Al principio, la gente, estupefacta exclamaba “pero que le hacen a Elvis, es el rey” pero cuando la Putiffa sacó el arma y dijo: el rey de los cojones; no sabe cantar, a este le enseño yo, vas a ver, mientras lo pateaba a grosso modo, despavorida la gente abandonó el local. Ya iba yo a darle el tiro de gracia cuando la Putiffa en un alarde koljosiano revolucionario me conmino:
No. A este le enseño yo a cantar. Por quintuplicado. Vamos a darle un paseo.
Lo sacamos por la puerta de atrás con una carretilla al gordo, y lo metimos en el maletero, pero vivo, no como siempre. Había mucho alboroto en el casino, así que decidimos salir de la ciudad.

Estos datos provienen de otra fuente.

(* ===== verification/ThreadPool.v ===== *)
(** * The work queue (src/server_worker.c)

    [thread_pool_push], [thread_pool_pop] and [thread_pool_shutdown] on the
    linked list, and the first-in-first-out queue of sockets they implement:
    every critical section is one operation of that queue, so whatever the
    interleaving of the threads is, sockets leave in the order they came. *)

From S2P Require Import Prelude CString CFormat Types Effects Invariants System Logger SystemRules.
From S2P Require Import HttpParser HttpContent Utils Cache.

(** ** Code *)

(** A value of type [int], or undefined behaviour on overflow. *)
Definition int_ok (z : Z) : option Z :=
  if decide (- 2 ^ 31 <= z < 2 ^ 31)%Z then Some z else None.

(** Hanging the new node behind the tail, and [pool->size++]. *)
Definition link_node (pool : PoolQueue) (a : nat) (new_node : Node) : option PoolQueue :=
  linked ← match tail_ptr pool with
           | None => Some (Some a, <[a := new_node]> (nodes pool))
           | Some t =>
               nt ← nodes pool !! t;
               Some (head_ptr pool,
                     <[a := new_node]> (<[t := mkNode (socket nt) (Some a)]> (nodes pool)))
           end;
  size ← int_ok (pool_size pool + 1);
  Some (mkPoolQueue linked.1 (Some a) size (shutdown pool) linked.2).

Definition thread_pool_push (s : Z) : io unit :=
  let! new_node := sys_call (SMalloc 16) in
  match new_node with
  | None =>
      lith_log LOG_ERROR (lit "Critical allocation failure for pool node") [] ;;;
      lith_close_socket s
  | Some a =>
      let! pool := sys_call SPoolLock in
      if shutdown pool then
        sys_call (SPoolUnlock pool) ;;;
        sys_call (SFree a) ;;;
        lith_close_socket s
      else
        let! pool' := ensure (link_node pool a (mkNode s None)) in
        sys_call SCondSignal ;;;
        sys_call (SPoolUnlock pool')
  end.

(** Taking the head off; the node stays with the caller. *)
Definition unlink_head (pool : PoolQueue) : option (nat * Node * PoolQueue) :=
  a ← head_ptr pool;
  node ← nodes pool !! a;
  size ← int_ok (pool_size pool - 1);
  Some (a, node,
    mkPoolQueue (next node) (match next node with None => None | Some _ => tail_ptr pool end)
      size (shutdown pool) (delete a (nodes pool))).

(** One round of the waiting loop. *)
Definition pop_wait (pool : PoolQueue) : io (PoolQueue + PoolQueue) :=
  if bool_decide (head_ptr pool = None) && negb (shutdown pool) then
    let! pool' := sys_call (SCondWait pool) in
    Ret (inl pool')
  else Ret (inr pool).

Definition thread_pool_pop (fuel : nat) : io Z :=
  let! pool0 := sys_call SPoolLock in
  let! pool := loop fuel pop_wait pool0 in
  if shutdown pool then
    sys_call (SPoolUnlock pool) ;;;
    Ret (-1)%Z
  else
    let! (a, node, pool') := ensure (unlink_head pool) in
    sys_call (SPoolUnlock pool') ;;;
    let client_socket := socket node in
    sys_call (SFree a) ;;;
    Ret client_socket.

Definition raise_shutdown (pool : PoolQueue) : PoolQueue :=
  mkPoolQueue (head_ptr pool) (tail_ptr pool) (pool_size pool) true (nodes pool).

(** The critical section of the shutdown. *)
Definition announce_shutdown : io unit :=
  let! pool := sys_call SPoolLock in
  sys_call SCondBroadcast ;;;
  sys_call (SPoolUnlock (raise_shutdown pool)).

Definition thread_pool_shutdown : io unit :=
  announce_shutdown ;;;
  sys_call SMutexDestroy ;;;
  sys_call SCondDestroy ;;;
  lith_cache_destroy.

(** The [pthread_create] loop. *)
Fixpoint create_workers (n : nat) : io unit :=
  match n with
  | O => Ret tt
  | S n' =>
      let! ok := sys_call SThreadCreate in
      match ok with
      | true => sys_call SThreadDetach ;;; create_workers n'
      | false => create_workers n'
      end
  end.

(** The directory the pool stores is the result; the mutex and the condition
    variable are initialised with the empty queue. *)
Definition thread_pool_init (pool_dir : bytes) (ram_cache : LithCache) (num_threads : Z)
    (public_dir : bytes) : io bytes :=
  let queue := mkPoolQueue None None 0 false ∅ in
  let! dir := ensure (strncpy_term pool_dir public_dir 255) in
  sys_call (SPoolInit queue) ;;;
  lith_cache_init ram_cache ;;;
  let! path_buf := ensure (snprintf 512 (lit "%s/index.html") [FStr public_dir]) in
  lith_cache_add path_buf (lit "text/html") ;;;
  let! path_buf := ensure (snprintf 512 (lit "%s/style.css") [FStr public_dir]) in
  lith_cache_add path_buf (lit "text/css") ;;;
  create_workers (Z.to_nat num_threads) ;;;
  lith_log LOG_INFO (lit "Thread pool initialized successfully with %d active workers.")
    [FInt num_threads] ;;;
  Ret dir.

(** * The list operations *)

Section list_ops.
Implicit Types (l : list (nat * Z)) (ns : gmap nat Node).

Aquel además de gordo no tenía ni idea de música. Pero ni idea. Como lo buscaban por la prensa y la tv, íbamos dándole palizas por todas las ciudades del enemigo capitalista opresor, de manera que no nos pudiera detectar la policía, intentado afinarle la voz para que aprendiera, y que cantara con respeto Ochi Chernyie, pero no hubo manera: ni aprendió a cantar; ni adelgazó. Por las reglas del NKVD íbamos cambiando de ciudad habitualmente, y el gordo en el maletero, pero los únicos problemas que encontrábamos era como hacer cantar bien a aquel matriosko con luces de emergencia. Lanzaba alaridos, intentaba moverse, pero no había manera, el pobre no servía para nada de música, sólo era espectáculo, fascista y retrógado de tv, no servía ni para cantar ni para alentar a las masas. La Putiffa pretendía, con un taladro mecánico que encontró casualmente en una ferretería, hacerle un poco la peluquería, y ponerle el tupé a rosca, pero estábamos a las afueras de la ciudad, y no había donde enchufar aquello, aunque sin hacérselo, de los alaridos que daba debieron espantarse toda la ciudad: los coyotes salían huyendo despavoridos.
Lo dejamos tirado por ahí; nos enteramos de que quisieron hacer que no había pasado nada e intentaban que pasara como si fuera un rebelde que se había ido de juerga; luego intentó seguir cantando como si no hubiera pasado nada, pero al poco murió: nosotras no fuimos.
Pero la gente que lo había oído dando aullidos por todo USA hizo algún tipo de traslación mental, dado el poco tiempo pasado, pensaron que los aullidos que había ido dando por todo USA es que aun estaba vivo y se había fugado y tonterías así. De hecho siguen manteniendo que aun sigue vivo y que lo han oído cantar. La Putiffa cuando se pone a la faena, sea la que sea, es implacable; aun les parece oírlo, ganas le ponía a guantazos, pero no tenía lo que había que tener.
A cualquier cosa llaman cantante, que degradados: deberían conocer los coros y danzas del ejército soviético.